Baseline-free structural damage detection using PCA- Hilbert transform with limited sensors

Abstract

Conventional vibration-based damage identification methods need a large number of sensors on the bridge to identify the structural modal information and rely on the response data of bridges under a non-damage state for comparison, which restricts their implementations in the health monitoring of bridge structures in service. This paper proposes a baseline-free structural damage detection method based on limited sensor information. The proposed method uses the Hilbert transform combined with principal component analysis (PCA) to locate the damage. Firstly, PCA is performed on the displacement response data matrix of the bridge under a moving load to obtain the principal component matrix. According to the physical interpretation of PCA of the responses of a beam-like bridge under a moving load, each column of the principal component matrix, namely the principal component, composes of a mode shape and the dynamic information at this modal frequency of the bridge.
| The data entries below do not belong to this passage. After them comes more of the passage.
(* ===== verification/VerbsExternal.v ===== *)
(** The external data path of the verbs binding: a queue pair whose queues were handed
    to a GPU ([_mlx5dv_bridge_info]) and the count of the GPU handles that use it and
    its completion queues ([_acquire_external_datapath], [_release_external_datapath]).

    [Shared] is the invariant of the counts; it holds for any libraries, of any program
    that keeps a queue pair as long as it holds GPU handles of it, as the [DeviceQP] of
    GpuNetIO.v does. *)

From S2P Require Import Prelude Bytes Json.
From S2P Require Import GpuNetIO.
From S2P Require Import Helpers.
From S2P Require Import VerbsLib VerbsValues VerbsPost.
From S2P Require Import VerbsObjects VerbsSafety VerbsMethods.
From S2P Require Import VerbsInvariant VerbsRuns VerbsAlong.
#[local] Open Scope Z_scope.

(** * The part of an object that the counts are about *)

Inductive View :=
| VQP (send_cq recv_cq : nat) (external : bool) (users : Z) (open : bool)
| VCQ (external : bool) (users : Z)
| VOther.

Definition view (x : PyObj) : View :=
  match x with
  | OQP q => VQP (qp_send_cq q) (qp_recv_cq q) (qp_external_datapath q) (qp_external_users q)
               (negb (qp_qp q =? 0))
  | OCQ c => VCQ (cq_external_datapath c) (cq_external_users c)
  | _ => VOther
  end.

(** The handles through a queue pair that use the completion queue [c]. *)
Definition users_through (c : nat) (v : View) : Z :=
  match v with
  | VQP sc rc _ n _ => if (sc =? c)%nat || (rc =? c)%nat then n else 0
  | _ => 0
  end.

(** [c] is a completion queue, an external one when [e]. *)
Definition cq_at (V : gmap nat View) (e : bool) (c : nat) : Prop :=
  ∃ e' n, V !! c = Some (VCQ e' n) ∧ (e = true → e' = true).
The dynamic information of the modal frequency is indirectly obtained by filtering out the mode shape by low pass filter. Then the Hilbert transform is used to process the dynamic component information to receive the instantaneous frequency which is regarded as the damage index. When the structure is damaged, the first instantaneous frequency at the damaged location changes abruptly. To demonstrate the effectiveness and performance of the proposed method, numerical simulations and experimental validations on beam bridge models are conducted. The results show that the method is free from the requirement of the information of bridges under the undamaged state, and only limited sensors are needed to locate the damage.